As for his superfan status, he started watching the Japanese progenitor of “American Ninja Warrior” when he was in seventh grade. Back then it was online only, not even on cable.
Like a lot of teenagers, Cowart built “Ninja Warrior”-style obstacles in his backyard.
As for becoming a contestant, “I didn’t think I’d ever get the chance, but somehow it happened.”
He’d always planned to apply but didn’t expect the show to get as big as it has. “Thousands upon thousands” of people apply, he notes.
The future high school English teacher is also an athlete, by the way. He was on the varsity track team and played soccer in high school.
Now that he’s been picked for the show, Cowart has been running, doing push-ups and pull-ups and just trying to get back to his peak of fitness, which was high school.
“Anything dealing with upper body” has always been his weaker spot. How is he at hanging by his hands? “Not great.”
“I don’t know if I have what it takes to win,” he says, “but I’m gonna give it my best shot.” Spoken like a true ninja.
Meanwhile, we’ve introduced you to these local contestants in previous articles (including this story about a gym in Belton that trains would-be ninjas):
Alex Carson, 28, of south Kansas City is a graduate of Grandview High School and Kansas State University, where he played tuba in the marching band. He works as a manufacturing engineer for Continental Disc Corp. in Liberty. He’s also an enthusiast of woodworking and Dance Dance Revolution.
Annie Dudek, 35, is an elementary P.E. teacher in Independence. “I’m just doing it because my boys (Major and Kaicen) wanted me to do it,” she says. And her husband, Casey, “is an amazing supporter.” She interviewed some of her students for her “Ninja Warrior” application video.
Brad Lynn, 37, is a sergeant with the Kansas City Police Department. He grew up in the Northland and graduated from Oak Park High School. He has a wife and four kids. He likes to compete in 5K runs and mud runs. Oh, and he’s a magician!
Jesse Thomas, 28, of Lee’s Summit, attended Archbishop O’Hara High School and Benedictine College, where he played football. He later played arena football for the Salina Bombers. He works as an account manager for Enterprise Fleet Management in Merriam. He has four kids, including 4-year-old twins.
Stephen Young, 32, of Kansas City has worked in construction, as an arborist trimming and removing trees and as a cellphone tower climber.
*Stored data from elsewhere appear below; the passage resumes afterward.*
(* ===== verification/HostAccess.v ===== *)
(** Who may reach which host: [store/groups.go], [store/dynamic_groups.go], the access queries of
    [store/hosts.go], and the handlers that change memberships, grants and denials
    ([admin/groups.go], [admin/users.go], [hosts/handlers.go]), with the live-connection registry
    ([livesessions/registry.go]) a revocation acts on.

    Access has four sources - a shared group, a direct grant, an active temporary grant of the
    host or of one of its groups - and a per-user denial that overrides them all. The code asks
    for it in four different queries; the theorems relate them to one relation, [reaches]. *)
From S2P Require Import Prelude.
From S2P Require Approvals AuthSession.

Abbreviation grant := Approvals.grant.
Abbreviation Principal := AuthSession.Principal.
Abbreviation Has := AuthSession.Has.

(** * Data *)
Record GroupRule := MkRule {
  Environment : string; TagsAll : list string; TagsAny : list string;
  OSContains : string; HostnameContains : string;
}.

(** [GroupRule.Empty], on a possibly nil rule. *)
Definition Empty (r : option GroupRule) : bool :=
  match r with
  | None => true
  | Some r =>
    str_eqb (Environment r) "" && bool_decide (TagsAll r = []) && bool_decide (TagsAny r = []) &&
    str_eqb (OSContains r) "" && str_eqb (HostnameContains r) ""
  end.

(** A row of [hosts], as far as access goes, with the [os_name] of its inventory row (a host may
    have none). *)
Record host := Host { h_name : string; h_env : string; h_tags : list string;
  h_protocol : string; h_os : option string; h_enrolled : bool }.
Record group := Group { g_name : string; g_desc : string; g_rule : option GroupRule }.

(** The tables. [users] holds the super-administrator flag; the membership tables are sets of
    pairs in the order of their primary keys; [denials] holds [created_by]. [sessions] holds the
    owner and [revoked_at]; [revocations] is [cert_revocations], with [revoked_at]; [ca_keys] are the
    active user CA keys. *)
Record tables := Tables {
  users : gmap uuid bool;
  hosts : gmap uuid host;
  groups : gmap uuid group;
  user_groups : gset (uuid * uuid);
  host_groups : gset (uuid * uuid);
  host_users : gset (uuid * uuid);
  denials : gmap (uuid * uuid) (option uuid);
  temps : gmap uuid grant;
  sessions : gmap uuid (uuid * option Z);
  revocations : gmap Z Z;
  ca_keys : list string;
  audits : list (string * uuid);
}.

(** What the process holds: the registry of live connections (session, host), its counter, the
    per-host certificates of the sessions, and, on the hosts, the serials the installed revocation
    list revokes. *)
Record process := Process {
  live : gmap N (uuid * uuid);
  next : N;
  creds : gmap (uuid * uuid) Z;
  installed : gmap uuid (gset Z);
}.

Record store := Store { tb : tables; ps : process }.

Definition set_groups (s : store) m := let t := tb s in
  Store (Tables (users t) (hosts t) m (user_groups t) (host_groups t) (host_users t) (denials t)
    (temps t) (sessions t) (revocations t) (ca_keys t) (audits t)) (ps s).
Definition set_user_groups (s : store) m := let t := tb s in
  Store (Tables (users t) (hosts t) (groups t) m (host_groups t) (host_users t) (denials t)
    (temps t) (sessions t) (revocations t) (ca_keys t) (audits t)) (ps s).
Definition set_host_groups (s : store) m := let t := tb s in
  Store (Tables (users t) (hosts t) (groups t) (user_groups t) m (host_users t) (denials t)
    (temps t) (sessions t) (revocations t) (ca_keys t) (audits t)) (ps s).
Definition set_host_users (s : store) m := let t := tb s in
  Store (Tables (users t) (hosts t) (groups t) (user_groups t) (host_groups t) m (denials t)
    (temps t) (sessions t) (revocations t) (ca_keys t) (audits t)) (ps s).
Definition set_denials (s : store) m := let t := tb s in
  Store (Tables (users t) (hosts t) (groups t) (user_groups t) (host_groups t) (host_users t) m
    (temps t) (sessions t) (revocations t) (ca_keys t) (audits t)) (ps s).
Definition set_revocations (s : store) m := let t := tb s in
  Store (Tables (users t) (hosts t) (groups t) (user_groups t) (host_groups t) (host_users t)
    (denials t) (temps t) (sessions t) m (ca_keys t) (audits t)) (ps s).
Definition add_audit (s : store) e := let t := tb s in
  Store (Tables (users t) (hosts t) (groups t) (user_groups t) (host_groups t) (host_users t)
    (denials t) (temps t) (sessions t) (revocations t) (ca_keys t) (audits t ++ [e])) (ps s).
Definition set_live (s : store) m n := Store (tb s) (Process m n (creds (ps s)) (installed (ps s))).
Definition install (h : uuid) (l : gset Z) (s : store) :=
  Store (tb s) (Process (live (ps s)) (next (ps s)) (creds (ps s)) (<[h := l]> (installed (ps s)))).

(** * The access queries *)

(** [user_groups ug JOIN host_groups hg ON hg.group_id = ug.group_id WHERE ug.user_id = u]:
    the hosts of the joined rows. *)
Definition group_hosts (u : uuid) (t : tables) : list uuid :=
  ug ← elements (user_groups t);
  hg ← elements (host_groups t);
  if bool_decide (ug.1 = u) && bool_decide (hg.2 = ug.2) then [hg.1] else [].

Definition direct_hosts (u : uuid) (t : tables) : list uuid :=
  hu ← elements (host_users t); if bool_decide (hu.2 = u) then [hu.1] else [].

(** The active grants of a user: [revoked_at IS NULL AND expires_at > now()]. *)
Definition active_grants (u : uuid) (now : Z) (t : tables) : list grant :=
  List.filter (λ g, bool_decide (Approvals.tp_user g = u) && Approvals.grant_active now g)
    (map_to_list (temps t)).*2.

Definition temp_hosts (u : uuid) (now : Z) (t : tables) : list uuid :=
  g ← active_grants u now t; match Approvals.tp_host g with Some h => [h] | None => [] end.

Definition temp_group_hosts (u : uuid) (now : Z) (t : tables) : list uuid :=
  g ← active_grants u now t;
  hg ← elements (host_groups t);
  if bool_decide (Approvals.tp_group g = Some hg.2) then [hg.1] else [].

Definition UserCanAccessHost (u h : uuid) (now : Z) (s : store) : res store_error bool * store :=
  let t := tb s in
  (Ok (bool_decide (h ∈ group_hosts u t ++ direct_hosts u t ++ temp_hosts u now t ++
                        temp_group_hosts u now t) &&
       negb (bool_decide (is_Some (denials t !! (u, h))))), s).

Definition AccessibleHostIDs (u : uuid) (super : bool) (now : Z) (s : store)
    : res store_error (gset uuid) * store :=
  let t := tb s in
  (Ok (if super then dom (hosts t)
       else list_to_set (group_hosts u t ++ direct_hosts u t ++ temp_hosts u now t ++
                         temp_group_hosts u now t)), s).

(** The listed hosts; their order, by hostname, does not matter to any claim. *)
Definition ListAccessibleHosts (u : uuid) (super : bool) (now : Z) (s : store)
    : res store_error (gmap uuid host) * store :=
  let t := tb s in
  (Ok (if super then hosts t
       else filter (λ kh, kh.1 ∈ group_hosts u t ++ direct_hosts u t ++ temp_hosts u now t ++
                                temp_group_hosts u now t ∧
                          denials t !! (u, kh.1) = None) (hosts t)), s).

Record UserHostAccess := MkAccess {
  ua_host : uuid; ViaDirect : bool; ViaGroup : bool; ViaTemp : bool; ua_denied : bool;
}.

(** A row of [ListUserHostAccess]: the temporary source is one EXISTS over a LEFT JOIN there. *)
Definition access_row (u : uuid) (now : Z) (t : tables) (h : uuid) : UserHostAccess :=
  MkAccess h (bool_decide ((h, u) ∈ host_users t))
    (existsb (λ ug, bool_decide (ug.1 = u) && bool_decide ((h, ug.2) ∈ host_groups t))
       (elements (user_groups t)))
    (existsb (λ g, bool_decide (Approvals.tp_host g = Some h) ||
                   match Approvals.tp_group g with
                   | Some gr => bool_decide ((h, gr) ∈ host_groups t)
                   | None => false
                   end) (active_grants u now t))
    (bool_decide (is_Some (denials t !! (u, h)))).

Definition ListUserHostAccess (u : uuid) (now : Z) (s : store)
    : res store_error (list UserHostAccess) * store :=
  (Ok (List.filter (λ a, ViaDirect a || ViaGroup a || ViaTemp a)
         (access_row u now (tb s) <$> elements (dom (hosts (tb s))))), s).

Definition AccessibleGroupIDs (u : uuid) (super : bool) (now : Z) (s : store)
    : res store_error (gset uuid) * store :=
  let t := tb s in
  (Ok (if super then dom (groups t)
       else list_to_set ((ug ← elements (user_groups t); if bool_decide (ug.1 = u) then [ug.2] else []) ++
              (g ← active_grants u now t;
               match Approvals.tp_group g with Some gr => [gr] | None => [] end))), s).

(** * Memberships, grants, denials *)

(** A foreign key refuses a row whose parents are missing; ON CONFLICT DO NOTHING leaves an
    existing row alone. *)
Definition insert_pair (x : uuid * uuid) (parents : bool) (m : gset (uuid * uuid))
    : option (gset (uuid * uuid)) :=
  if bool_decide (x ∈ m) then Some m else if parents then Some ({[x]} ∪ m) else None.

Definition known {A} (k : uuid) (m : gmap uuid A) : bool := bool_decide (is_Some (m !! k)).

Definition AddUserToGroup (u g : uuid) (now : Z) (s : store) : res store_error unit * store :=
  match insert_pair (u, g) (known u (users (tb s)) && known g (groups (tb s))) (user_groups (tb s)) with
  | Some m => (Ok tt, set_user_groups s m)
  | None => (Err ErrDB, s)
  end.
Definition RemoveUserFromGroup (u g : uuid) (now : Z) (s : store) : res store_error unit * store :=
  (Ok tt, set_user_groups s (user_groups (tb s) ∖ {[(u, g)]})).

Definition AddHostToGroup (h g : uuid) (now : Z) (s : store) : res store_error unit * store :=
  match insert_pair (h, g) (known h (hosts (tb s)) && known g (groups (tb s))) (host_groups (tb s)) with
  | Some m => (Ok tt, set_host_groups s m)
  | None => (Err ErrDB, s)
  end.
Definition RemoveHostFromGroup (h g : uuid) (now : Z) (s : store) : res store_error unit * store :=
  (Ok tt, set_host_groups s (host_groups (tb s) ∖ {[(h, g)]})).

Definition AddUserToHost (h u : uuid) (now : Z) (s : store) : res store_error unit * store :=
  match insert_pair (h, u) (known h (hosts (tb s)) && known u (users (tb s))) (host_users (tb s)) with
  | Some m => (Ok tt, set_host_users s m)
  | None => (Err ErrDB, s)
  end.
Definition RemoveUserFromHost (h u : uuid) (now : Z) (s : store) : res store_error unit * store :=
  (Ok tt, set_host_users s (host_users (tb s) ∖ {[(h, u)]})).

Definition DenyHostAccess (u h : uuid) (by_ : option uuid) (now : Z) (s : store)
    : res store_error unit * store :=
  let t := tb s in
  if bool_decide (is_Some (denials t !! (u, h))) then (Ok tt, s)
  else if known u (users t) && known h (hosts t) &&
          match by_ with Some b => known b (users t) | None => true end
  then (Ok tt, set_denials s (<[(u, h) := by_]> (denials t)))
  else (Err ErrDB, s).
Definition AllowHostAccess (u h : uuid) (now : Z) (s : store) : res store_error unit * store :=
  (Ok tt, set_denials s (delete (u, h) (denials (tb s)))).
Originally from New York City, he is now studying pre-med and business at the University of Kansas and plans to go into emergency medicine or orthopedic surgery.
To reach Tim Engle, call 816-234-4779 or follow him on Twitter @tim_engle.
TWO ‘NINJA’ NIGHTS
“American Ninja Warrior” will film Friday and Saturday nights in the parking lot in front of Union Station. Start time should be about 8 p.m., but your best bet for getting tickets (which are free) might be the late-night (2:30 a.m.) audience seatings. Register at on-camera-audiences.com.
The show’s Season 7 debuts May 25 on NBC.